Every human being pursues his or her own goals and coordinates his or her actions with them. But people can also come together in groups and even form organizations and societies to solve tasks together. "Multi-agent-learning" is what this means in the AI language. Many individual agents have to act separately and at the same time learn to work together with other agents. This is a very difficult problem to understand because the agents adapting to each other are constantly changing the whole environment.
The researchers tried to find out what this was all about using Quake III Arena as an example. They trained agents who learn and act individually, but who have to play in teams - with and against other agents who may be AI systems or humans. In the computer game "Quake III Arena" two teams have to grab the flag of the respective opponent and bring it to their own base. They can take their opponents out of action with laser shots, which are returned to the game after a short time via their own base. The symmetrically arranged rooms and corridors should give both teams the same chances and are generated randomly.

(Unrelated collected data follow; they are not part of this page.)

Lemma extends_deref (r : ref) : extends (deref r).
Proof.
  intros h a h'. unfold deref. destruct (h !! r); [|discriminate].
  intros [= _ <-]. exists []. by rewrite app_nil_r.
Qed.

Lemma extends_alloc (n : Node) : extends (alloc n).
Proof. intros h a h' [= _ <-]. by exists [n]. Qed.

Lemma extends_fail {A} (m : M A) :
  (forall h a h', m h <> Returns a h') -> extends m.
Proof. intros H h a h' Hm. by apply H in Hm. Qed.

Lemma extends_bind {A B} (m : M A) (k : A -> M B) :
  extends m -> (forall a, extends (k a)) -> extends (bind m k).
Proof.
  intros Hm Hk h b h' Hbind.
  apply bind_inv in Hbind as (a & h1 & H1 & H2).
  apply Hm in H1 as [ext1 ->]. apply Hk in H2 as [ext2 ->].
  exists (ext1 ++ ext2). by rewrite app_assoc.
Qed.

Create HintDb extends.
#[local] Hint Resolve extends_ret extends_deref extends_alloc extends_bind : extends.

Lemma extends_createDecimalCall (l : ref) (operator : string) (r : ref) :
  extends (createDecimalCall l operator r).
Proof.
  intros h a h'. rewrite createDecimalCall_returns. intros [= _ <-]. eauto.
Qed.

Lemma extends_rewriteBinaryExpressionWith (classify : ref -> M ref) (node : ref) :
  (forall r, extends (classify r)) ->
  extends (rewriteBinaryExpressionWith classify node).
Proof.
  intros Hc. unfold rewriteBinaryExpressionWith.
  apply extends_bind; [apply extends_deref|]. intros n.
  destruct n; try (apply extends_fail; discriminate).
  apply extends_bind; [apply extends_deref|]. intros tok.
  destruct (operatorMethod (kind tok)); [|apply extends_ret].
  apply extends_bind; [apply Hc|]. intros l'.
  apply extends_bind; [apply Hc|]. intros r'.
  apply extends_createDecimalCall.
Qed.

Lemma extends_rewriteCallExpression (node : ref) :
  extends (rewriteCallExpression node).
Proof.
  unfold rewriteCallExpression, createIdentifier, createPropertyAccess, createCall.
  apply extends_bind; [apply extends_deref|]. intros n.
  destruct n; try (apply extends_fail; discriminate).
  apply extends_bind; [apply extends_deref|]. intros c.
  destruct c; try apply extends_ret.
  apply extends_bind; [apply extends_deref|]. intros e.
  case_bool_decide; [|apply extends_ret].
  apply extends_bind; [apply extends_deref|]. intros nm.
  cbv zeta. destruct (truthy _); [|apply extends_ret].
  eauto 10 with extends.
Qed.

Lemma extends_ensureFixedPoint (fuel : nat) (node : ref) :
  extends (ensureFixedPoint fuel node).
Proof.
  revert node. induction fuel as [|fuel IH]; intros node.
  - apply extends_fail. discriminate.
  - simpl. apply extends_bind; [apply extends_deref|]. intros n.
    case_bool_decide; [apply extends_ret|].
    case_bool_decide; [by apply extends_rewriteBinaryExpressionWith|].
    case_bool_decide; [apply extends_rewriteCallExpression|].
    apply extends_fail. discriminate.
Qed.

Lemma extends_applyRule (fuel : nat) (node : ref) :
  extends (applyRule fuel node).
Proof.
  unfold applyRule, rewriteBinaryExpression.
  apply extends_bind; [apply extends_deref|]. intros n.
  destruct (kind n); try apply extends_ret.
  - apply extends_bind; [apply extends_rewriteCallExpression|].
    intros; apply extends_ret.
  - apply extends_bind;
      [apply extends_rewriteBinaryExpressionWith, extends_ensureFixedPoint|].
    intros; apply extends_ret.
Qed.

(** ** Attaching a rewrite to the parent *)

(** A rewrite was computed for a node with another parent than a variable
    declaration or a call, on [1 + 2;].  The walker goes on from the
    rewrite, not from the original node.  On [Math.sin(1 + 2);] this shows
    in the store: the sum is visited as a child of the discarded call
    [Decimal.sin(1 + 2)], which receives the rewritten sum as its argument,
    and the original call keeps [1 + 2]. *)
Lemma decimalifyChild_descends_into_rewrite :
  (exists h',
     decimalifyNode 1 3 (Some 4) Samples.statement = Returns 11 h'
     /\ finalNode (Some 11) 3 <> 3)
  /\ (exists h',
        decimalify 10 10 Samples.sineStatement = Returns tt h'
        /\ h' !! 7 = Some (MkCallExpression 2 [6])
        /\ h' !! 14 = Some (MkCallExpression 13 [19])
        /\ treeOf 4 h' 19
           = Some (decimalCall (TNumericLiteral "1") "plus" (TNumericLiteral "2"))).
Proof.
  split.
  - eexists. split; [vm_compute; reflexivity|]. discriminate.
  - eexists. split; [vm_compute; reflexivity|]. repeat split.
Qed.

(** C6, as the code has it.  When a rewrite is computed for a node whose
    parent is neither a variable declaration nor a call, nothing is
    assigned: every node of the tree, the parent included, is as before.
    The walker then descends into the children of the rewrite, with the
    rewrite as their parent. *)
Theorem decimalifyChild_unattached_rewrite
    (fuel : nat) (h h' : Heap) (node p e : ref) (pn : Node) :
  h !! p = Some pn ->
  kind pn <> VariableDeclaration ->
  kind pn <> CallExpression ->
  applyRule fuel node h = Returns (Some e) h' ->
  e <> node ->
  decimalifyNode fuel node (Some p) h = Returns e h'
  /\ (forall r n, h !! r = Some n -> h' !! r = Some n)
  /\ decimalifyChild (S fuel) node (Some p) h
     = forEachChild (fun _ child => decimalifyChild fuel child (Some e)) tt e h'.
Proof.
  intros Hp Hdecl Hcall Hrule Hne.
  destruct (extends_applyRule _ _ _ _ _ Hrule) as [ext ->].
  assert (Hkeep : forall r n, h !! r = Some n -> (h ++ ext) !! r = Some n)
    by (intros r n; apply lookup_app_l_Some).
  assert (Hattach : attach node p (Some e) (h ++ ext) = Returns tt (h ++ ext)).
  { unfold attach. rewrite bool_decide_eq_true_2 by assumption.
    rewrite (bind_deref _ _ _ _ (Hkeep _ _ Hp)).
    destruct pn; simpl in *; try reflexivity; congruence. }
  pose proof (decimalifyNode_parent _ _ _ _ _ _ _ Hrule Hattach) as Hnode.
  split; [exact Hnode|]. split; [exact Hkeep|].
  simpl. by rewrite (bind_returns _ _ _ _ _ Hnode).
Qed.

Lemma decimalifyChild_unattached_rewrite_witness :
  decimalifyNode 1 3 (Some 4) Samples.statement
  = Returns 11 (Samples.statement ++ decimalCallNodes 7 0 "plus" 2)
  /\ (forall r n, Samples.statement !! r = Some n ->
        (Samples.statement ++ decimalCallNodes 7 0 "plus" 2) !! r = Some n).
Proof.
  pose proof (decimalifyChild_unattached_rewrite 1 Samples.statement
                (Samples.statement ++ decimalCallNodes 7 0 "plus" 2)
                3 4 11 (MkExpressionStatement 3) eq_refl) as H.
  destruct H as (H1 & H2 & _);
    [discriminate|discriminate|reflexivity|discriminate|].
  split; [exact H1|exact H2].
Defined.

(** C9.  When a rewrite is computed for a node whose parent is a call, the
    argument list of the parent is replaced by the list holding the rewrite
    alone, whatever it held before and whichever child of the call the node
    was; every other node is as before. *)
Theorem decimalifyChild_call_parent
    (fuel : nat) (h h' : Heap) (node p e callee : ref) (args : list ref) :
  h !! p = Some (MkCallExpression callee args) ->
  applyRule fuel node h = Returns (Some e) h' ->
  e <> node ->
  exists h'',
    decimalifyNode fuel node (Some p) h = Returns e h''
    /\ h'' !! p = Some (MkCallExpression callee [e])
    /\ (forall r, r <> p -> h'' !! r = h' !! r)
    /\ (forall r n, r <> p -> h !! r = Some n -> h'' !! r = Some n).
Proof.
  intros Hp Hrule Hne.
  destruct (extends_applyRule _ _ _ _ _ Hrule) as [ext ->].
  pose proof (lookup_app_l_Some _ ext _ _ Hp) as Hp'.
  pose proof (lookup_lt_Some _ _ _ Hp') as Hlt.
  exists (<[p := MkCallExpression callee [e]]> (h ++ ext)).
  assert (Hattach : attach node p (Some e) (h ++ ext)
                    = Returns tt (<[p := MkCallExpression callee [e]]> (h ++ ext))).
  { unfold attach. rewrite bool_decide_eq_true_2 by assumption.
    rewrite (bind_deref _ _ _ _ Hp'). unfold store.
    by rewrite bool_decide_eq_true_2. }
  split; [apply (decimalifyNode_parent _ _ _ _ _ _ _ Hrule Hattach)|].
  split; [by apply list_lookup_insert_eq|].
  split.
  - intros r Hr. by apply list_lookup_insert_ne.
  - intros r n Hr Hn. transitivity ((h ++ ext) !! r).
    + by apply list_lookup_insert_ne.
    + by apply lookup_app_l_Some.
Qed.

Lemma decimalifyChild_call_parent_witness :
  exists h'',
    decimalifyNode 1 4 (Some 9) Samples.twoArguments = Returns 17 h''
    /\ h'' !! 9 = Some (MkCallExpression 0 [17]).
Proof.
  destruct (decimalifyChild_call_parent 1 Samples.twoArguments
              (Samples.twoArguments ++ decimalCallNodes 13 1 "plus" 3)
              4 9 17 0 [4; 8] eq_refl eq_refl) as (h'' & H1 & H2 & _);
    [discriminate|].
  exists h''. split; [exact H1|exact H2].
Defined.

(** After the whole walk over [f(1 + 2, 3 * 4);] the call has one
    argument, the rewrite of the last argument visited. *)
Example decimalify_two_arguments :
  exists h',
    decimalify 10 12 Samples.twoArguments = Returns tt h'
    /\ treeOf 6 h' 9
       = Some (TCall (TIdentifier (JsString "f"))
                 [decimalCall (TNumericLiteral "3") "times" (TNumericLiteral "4")]).
Proof. eexists. split; [vm_compute; reflexivity|reflexivity]. Qed.

(** [let x = 1 + 2;] after the walk: the initializer is the rewrite. *)
Example decimalify_declaration :
  exists h',
    decimalify 10 9 Samples.declaration = Returns tt h'
    /\ treeOf 5 h' 5
       = Some (TVariableDeclaration (TIdentifier (JsString "x"))
                 (Some (decimalCall (TNumericLiteral "1") "plus"
                          (TNumericLiteral "2")))).
Proof. eexists. split; [vm_compute; reflexivity|reflexivity]. Qed.

(** ** The import check *)

Lemma closed_child (h : Heap) (r c : ref) (n : Node) :
  closed h -> h !! r = Some n -> c ∈ concat (fields n) -> is_Some (h !! c).
Proof.
  intros Hclosed Hr Hc. apply lookup_lt_is_Some.
  unfold closed in Hclosed. rewrite Forall_forall in Hclosed.
  specialize (Hclosed n (list_elem_of_lookup_2 _ _ _ Hr)).
  rewrite Forall_forall in Hclosed. by apply Hclosed.
Qed.

Lemma reads_here {A} (m : M A) (h : Heap) (a : A) :
  (forall ext, m (h ++ ext) = Returns a (h ++ ext)) -> m h = Returns a h.
Proof. intros H. specialize (H []). by rewrite app_nil_r in H. Qed.

Lemma reads_ret {A} (a : A) : reads (ret a).
Proof. intros h. right. by exists a. Qed.

Lemma reads_deref (r : ref) : reads (deref r).
Proof.
  intros h. unfold deref. destruct (h !! r) as [n|] eqn:Hr; [right|by left].
  exists n. intros ext. by rewrite (lookup_app_l_Some _ _ _ _ Hr).
Qed.

Lemma reads_bind {A B} (m : M A) (k : A -> M B) :
  reads m -> (forall a, reads (k a)) -> reads (bind m k).
Proof.
  intros Hm Hk h. unfold bind.
  destruct (Hm h) as [->|[a Ha]]; [by left|].
  destruct (Hk a h) as [Hstuck|[b Hb]].
  - left. by rewrite (reads_here _ _ _ Ha).
  - right. exists b. intros ext. by rewrite Ha.
Qed.

Lemma reads_declaresDecimalJS (node : ref) : reads (declaresDecimalJS node).
Proof.
  unfold declaresDecimalJS.
  apply reads_bind; [apply reads_deref|]. intros n.
  destruct n; try apply reads_ret.
  apply reads_bind; [apply reads_deref|]. intros ms.
  destruct ms; try apply reads_ret.
  case_bool_decide; [apply reads_ret|].
  destruct importClause as [clause|]; [|apply reads_ret].
  apply reads_bind; [apply reads_deref|]. intros c.
  destruct c as [| | | | | | | | | | | | | | |name ?| | | |]; try apply reads_ret.
  destruct name as [name|]; [|apply reads_ret].
  apply reads_bind; [apply reads_deref|]. intros i.
  destruct i; try apply reads_ret.
  case_bool_decide; apply reads_ret.
Qed.

Lemma declaresDecimalJS_closed (h : Heap) (s : ref) :
  closed h -> is_Some (h !! s) -> declaresDecimalJS s h <> Stuck.
Proof.
  intros Hclosed [n Hn]. unfold declaresDecimalJS.
  rewrite (bind_deref _ _ _ _ Hn).
  destruct n; try discriminate.
  destruct (closed_child h s moduleSpecifier _ Hclosed Hn) as [ms Hms];
    [destruct importClause; set_solver|].
  rewrite (bind_deref _ _ _ _ Hms).
  destruct ms; try discriminate.
  case_bool_decide; [discriminate|].
  destruct importClause as [clause|]; [|discriminate].
  destruct (closed_child h s clause _ Hclosed Hn) as [c Hc]; [set_solver|].
  rewrite (bind_deref _ _ _ _ Hc).
  destruct c as [| | | | | | | | | | | | | | |name ?| | | |]; try discriminate.
  destruct name as [name|]; [|discriminate].
  destruct (closed_child h clause name _ Hclosed Hc) as [i Hi]; [set_solver|].
  rewrite (bind_deref _ _ _ _ Hi).
  destruct i; try discriminate.
  case_bool_decide; discriminate.
Qed.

According to the CTF rules, the game is played on the basis of a given card. The researchers at DeepMind have made this rule even more interesting: the card changes from game to game. So agents are forced to learn general strategies. Remembering only one card is not enough. The players move through the virtual terrain from the first-person perspective of a team member. They have to work together with their group members and keep their opponents in check.
After about 200,000 games, the AI agents were on average better than the best people. Last time, after around 450,000 games, they clearly won: When two human players competed against two AI agents, the latter conquered an average of 16 more flags. AI agents responded to the appearance of an opponent after an average of 258 milliseconds, humans after 559 milliseconds. But even if the researchers slowed down the reaction time of the AI agents, the artificial ones remained superior to the human ones.
The researchers have focused on three basic ideas:
- The agents are trained together in populations instead of individually.
- Each agent in a population learns its own internal reward signals so that it can individually determine its own goals, such as conquering the flag.
- The agents work on two time scales: slow and fast. This improves their ability to create consistent actions using a shared memory.
The learning process is based on Recurrent Neuronal Networks. An agent who has gone through the training - the researchers call him "For-The-Win" agent (FTW) - learns to play "Quake III Arena" at a very high level. In the future the researchers will apply their methods beyond "Capture the Flag" to the full handling of "Quake III Arena". The results already indicate that the agents will be able to cope with other game modes and cards and challenge the researchers' game skills. Overall, the work of the researchers shows that AI systems can be further improved through multi-agent training. AI agents will be able to work together with people in a team.